The Longform Guide to Commencement Addresses
</h2>David Foster Wallace, Sheryl Sandberg, Jon Stewart — a collection of classic graduation speeches.
Showing 25 articles matching fk33.cc_Which are the china suppliers of magnesium sulfate heptahydrate for agriculture.
</h2>David Foster Wallace, Sheryl Sandberg, Jon Stewart — a collection of classic graduation speeches.
From football fields in Texas to the real Ridgemont High, a collection of picks to help remember a time you might rather forget.
On the start of the high school football season in Odessa, Texas. An adaptation published alongside the release of Bissinger’s 1990 book of the same name, which led to the movie and the show.

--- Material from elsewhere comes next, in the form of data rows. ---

(* ===== verification/Prelude.v ===== *)
(** * Liaison: a verification library

    Liaison gives people and an AI agent access to applications behind
    connectors.  A manager keeps accounts, resources and the agent; an entry
    layer listens on public ports and forwards connections to connectors
    ("edges").  This library models the manager's agent subsystem, identity
    and access management, its control plane and what connectors report to it,
    the data console, the AI gateway, and the entry layer's listeners, firewall
    and traffic accounting, function by function from the Go sources under src/, and proves
    what makes them correct.  Paths below are relative to
    src/pkg/liaison/manager unless they start with src/.

    ** Conventions

    A Go function on a shared object is a function of its state that returns
    the new one, beside a [result] where it returns an error (the monad [M] of
    this file).  What happens under one lock is one step; where goroutines
    interleave between locks the model is a step relation and the theorems are
    about every interleaving.  Unsigned integers are [N], signed ones [Z], and
    additions that can wrap are written with the wrap ([u64_add], [u32_add],
    [i64]).  Code outside the repository (GORM and the database, Casbin, the
    JWT, Argon2id and bcrypt libraries, model providers, tools, the operating
    system) is a parameter: a type class of operations, with what the code
    relies on as a class of laws, and an instance that satisfies the laws for
    the witnesses ([TableDatabase], [IamDatabase], [ControlDatabase],
    [DataConsoleDatabase], [AiDatabase], the demo instances beside the
    theorems).  What the code uses of Go's standard library is defined:
    JSON scanning and compaction ([Json]), SHA-256 and hex ([Sha256]), UTF-8
    ([Utf8]), addresses and networks ([NetAddr]), base32 and base64
    ([IamAuth], [Password]), string functions and errors (here).

    ** The agent (agent/, accesssession/, src/pkg/liaison/repo)

    A user's prompt opens a turn in a session; the loop asks a model, runs the
    tools the model calls through the tool engine, waits for approvals, and
    stores every step.

    - [ToolTypes], [ToolRegistry], [ToolEngine], [ToolSource], [ToolDisclosure]:
      agent/tool (types.go, catalog.go, registry.go, engine.go, pipeline.go,
      source.go, disclosure.go).  The registry is a heap of registrations with
      their leases.  [ToolEngineInvariant] and [ToolEngineTheorems]: catalog and
      registry stay in step, a call runs only exposed, bound, authorized and
      under a lease that is given back.
    - [AgentTypes], [MemoryStore]: agent/runtime types.go, model.go, store.go.
      [MemoryInvariant], [MemoryHistory], [MemoryTheorems]: the invariant of the
      store, one open turn per session, no lost update.
    - [AgentDao], [DurableStore], [DurableApproval]: dao_agent_runtime.go,
      durable_store.go, durable_approval.go over GORM.  [DurableLaws] is a small
      logic of database calls; [DurableRefinement] and [DurableTheorems] show
      that the durable store refines the in-memory one wherever the database
      fails; [DurableTurns] runs the loop on it; [ApprovalConcurrency] shows
      that an approval is consumed once, as approved, under any interleaving of
      queries, with an automaton as the specification.
    - [AgentEvents], [AgentContext], [AgentLoop]: events.go, context.go and
      shell_context.go, loop.go.  [AgentLoopTheorems] proves how a run ends
      against the interface [TurnLaws]; [AgentLoopMemory] discharges it.
    - [AccessSession], [Executors], [ExecutorTheorems]: accesssession/registry.go,
      agent/executor and agent/policy; consent before a live session is used.
    - [AgentService], [AgentServiceTheorems], [Assistance], [ModelNames]:
      agent/application, agent/assistance, agent/model/tool_names.go.

    ** Identity and access management (iam/, src/pkg/utils)

    - [Password], [IamDao], [Iam], [IamAuth]: password.go, the rows and queries,
      authorization.go with the Casbin model, organization.go, features.go,
      jwt.go, auth.go, pat.go, middleware.go.
    - [IamAuthorization], [IamInvariant], [IamTheorems], [IamAuthTheorems]: the
      enforcer answers by the tables, the tables stay sound, an organization
      keeps an administrator, a handler runs only for a caller who has shown
      who they are, sessions and access tokens live as long as they should.

    ** The entry layer (src/pkg/entry, src/pkg/trafficconn, traffic/)

    - [Firewall]: firewall.go; an allowlist admits exactly the addresses of its
      networks.
    - [EntryPlanes]: entry.go with the listener tables of the TCP gatekeeper,
      the HTTP server and the SSH gateway; one port serves one access, and a
      deleted access frees its port.
    - [Traffic]: trafficconn.go, the records and reports of the data planes and
      traffic_collector.go down to rows; every byte is accounted for in any
      interleaving, and the goroutines that move the counters finish.

    ** The control plane (controlplane/, frontierbound/)

    An access names an application, an application the connectors that reach
    it; a running access whose connector is enabled has a listener in the entry
    layer.  Connectors call in to report themselves, devices and scans.

    - [ControlDao]: the rows and queries of src/pkg/liaison/repo on accesses,
      applications, connectors, devices, keys, tasks, rules and ownership, over
      GORM.  [ControlPlane]: lifecycle.go, proxy.go, access_protocol.go,
      firewall.go, resource_scope.go; its world is the database, the data planes
      of [EntryPlanes] and the machine.  [ControlResources]: application.go,
      edge.go, edge_install.go, device.go.  [Frontier]: auth.go, oob.go,
      device.go, device_ping.go, edge.go, task.go of frontierbound.
    - [ControlInvariant], [ControlBacked], [ControlHandlers]: a logic of the
      calls, and that every listener belongs to a running access whose
      application and connector exist, through any calls and failures.
      [ControlRows], [ControlCascade], [ControlDelete]: what deletions remove,
      that they leave no orphans and that the cascades end.  [FrontierTheorems]:
      a report is stored as a whole, a connector speaks for its own tasks only,
      and one that is connected is online.  [ControlDatabase] implements the
      interfaces; [ControlTheorems] states the properties and runs them.

    ** The data console (web/webdata_http.go, controlplane/webdata.go)

    - [DataConsoleText]: command lines of Redis, the first word of a SQL
      statement, quoted identifiers, connection parameters, paths and tokens.
    - [DataConsole]: the rows and queries of credentials and audits, and the
      operations of the control plane on them.  [DataConsoleHttp]: the store of
      sessions and the handlers, over drivers with stated laws; the registry of
      live connections is that of [AccessSession].
    - [DataConsoleTheorems]: credentials stay with their user and access, a
      statement runs only for the owner of its session and is audited, and
      sessions, connections and registrations stay in step.
      [DataConsoleDatabase]: tables and drivers in memory.

    ** The AI gateway (aigateway/, controlplane/ai_gateway.go)

    Applications behind connectors are offered as an AI API: an access maps
    aliases to models of its application, users make keys with a scope, an
    expiry and a limit of tokens.  [AiGateway] models keys, the tables and their
    queries ([AiDao], over [AiGorm] with its laws) and the service ([AI]);
    [AiRelay] the preparation of requests and the relay of event streams;
    [AiInference] the handler of inferences.  [AiTheorems]: an inference reaches
    an upstream only with a live key of the access, a model of its scope, the
    credential stored for this target and usage below the limit; usage is
    counted once and never lost; a stream is ended for the client exactly when
    the upstream ended it; a new key works until it expires.  [AiDatabase]
    implements the tables, a toy JSON and an upstream, sets an installation up
    through the service and shows the theorems on it.  An inference is one step
    at one time: the goroutine that revalidates its grant every two seconds is
    not modelled, only the [Revalidate] before the dial, and inferences that
    overlap may together pass a limit, as the documentation says.

    ** Bounds and fuel

    Loops over data recurse on the data.  The loop of a turn runs for the
    number of steps the configuration gives it, as in the code.  The walk to
    the ancestors of an organization stops after 1024 hops as the code does.
    An IPv6 address has at most eight groups, which bounds the parser of
    addresses.  The cascades of connectors and devices take a depth as fuel; two
    more than twice the number of relations between them is enough, and more
    changes nothing ([deletions_terminate]).  Comments before a SQL statement
    are skipped with the length of the statement as fuel.  TrimSpace runs with the length of the string as fuel, one byte
    at least per step.  Clocks, random bytes and identifiers are arguments.

    ** Not modelled

    Forwarding of HTTP, SSH, RDP, VNC and database protocols over network
    connections (entry/http, entry/sshgateway, web/webssh_http.go,
    web/webdesktop_http.go, dbgateway): byte streams between sockets.  The
    clients of model providers (agent/model): mapping between vendors' JSON
    formats.  Of the AI gateway: the same mapping, the relays of native Anthropic
    and of Ollama streams, the dialer, probes and listings.  Of the data console: the
    configuration of each driver, its metadata trees and value conversion, the
    listing of audits.  Of the control plane: listings and the transformation
    to API messages.  The connector (src/pkg/edge): scanning and reporting I/O.
    Generated API code, configuration, commands, and the API handlers that only
    call the control plane.  The file the first password is written to.  Log
    output everywhere.  A handler of the data console is one step: requests that
    overlap on one session are serialised by its lock in the code, and the model
    does not interleave them.

    ** Left to do

    The discovery tools of agent/tool and model settings are JSON around modelled
    functions; the frame that names the target on a stream between entry and
    edge, the SSH gateway's audit of shell commands and the AI gateway's other
    relays are the next components worth modelling. *)

From stdpp Require Export prelude gmap strings sorting pretty.
From Stdlib Require Export Ascii.
(* ===== verification/ToolEngineInvariant.v ===== *)
(** * agent/tool: catalog and registry stay in step

    The invariant [ewf] of the engine: what the catalog says of a tool is what
    the registry has, a tool that left the registry is draining in the
    catalog, entries that share a model-visible name come from one source and
    at most one of them is not draining.  Every lifecycle operation and every
    lease taken or released keeps it. *)

From S2P Require Import Prelude Json ToolTypes ToolRegistry ToolEngine.
Import EngineOps.

Definition same_model_name (a b : ToolID) : Prop := Namespace a = Namespace b ∧ Name a = Name b.

Section Invariant.
Context {F : Type}.
Implicit Types e : Engine F.

Record ewf e : Prop := {
  ew_registry : rwf (e_registry e);
  ew_key id c : c_entries (e_catalog e) !! id = Some c → d_ID (ce_descriptor c) = id;
  ew_sync id p m : r_registrations (e_registry e) !! id = Some p → r_heap (e_registry e) !! p = Some m →
    c_entries (e_catalog e) !! id =
      Some (mkEntry (reg_Descriptor (mr_registration m)) (mr_generation m) (mr_status m));
  ew_gone id c : c_entries (e_catalog e) !! id = Some c → r_registrations (e_registry e) !! id = None →
    ce_status c = ToolStatusDraining;
  ew_source id1 id2 c1 c2 : c_entries (e_catalog e) !! id1 = Some c1 → c_entries (e_catalog e) !! id2 = Some c2 →
    same_model_name id1 id2 → src_ID (d_Source (ce_descriptor c1)) = src_ID (d_Source (ce_descriptor c2));
  ew_name id1 id2 c1 c2 : c_entries (e_catalog e) !! id1 = Some c1 → c_entries (e_catalog e) !! id2 = Some c2 →
    same_model_name id1 id2 → ce_status c1 ≠ ToolStatusDraining → ce_status c2 ≠ ToolStatusDraining → id1 = id2;
  ew_factory p m : r_heap (e_registry e) !! p = Some m → reg_Factory (mr_registration m) ≠ None;
  ew_valid id c : c_entries (e_catalog e) !! id = Some c → valid_id id = true
}.

Lemma ewf_init : ewf NewEngine.
Proof. split; [apply rwf_init|..]; intros; by simplify_map_eq. Qed.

Buzz Bissinger Sports Illustrated Sep 1990 25min
Her suicide made headlines around the world after classmates were indicted on felony charges related to bullying, but the real story wasn’t that simple.
Emily Bazelon Slate Jul 2010 15min
At age 22, the author went undercover at his old high school. An excerpt of the book that became the film.
Cameron Crowe Playboy Sep 1981 15min
Mr. Lindwall was the only high school teacher who understood him. Then Mr. Lindwall went to jail, and it was his turn to try to understand.
Robert Kurson Esquire Mar 2000
Sixteen years after graduating, an alumnus heads back to his old stomping grounds in Cleveland.
Devin Friedman GQ Nov 2006 30min
How two love-struck, type-A high school students almost got away with murder.
Skip Hollandsworth Texas Monthly Dec 1996 40min
Navigating life as a brilliant teenage girl.
David Finkel Washington Post Jun 1993 30min
The profile of a 34-year-old woman named Charity Johnson who tricked people all over the country into believing she was still in high school.
Katie J.M. Baker Buzzfeed Sep 2014 20min
An essay on a fatal car crash in the author’s youth.
Michael Paterniti GQ Mar 2015 30min
The science behind why high school sucks.
Jennifer Senior New York Jan 2013 15min
Sep 1981 – Mar 2015 Permalink
Keiko, Nessie, and giant squids: a collection of picks on animals from the deep.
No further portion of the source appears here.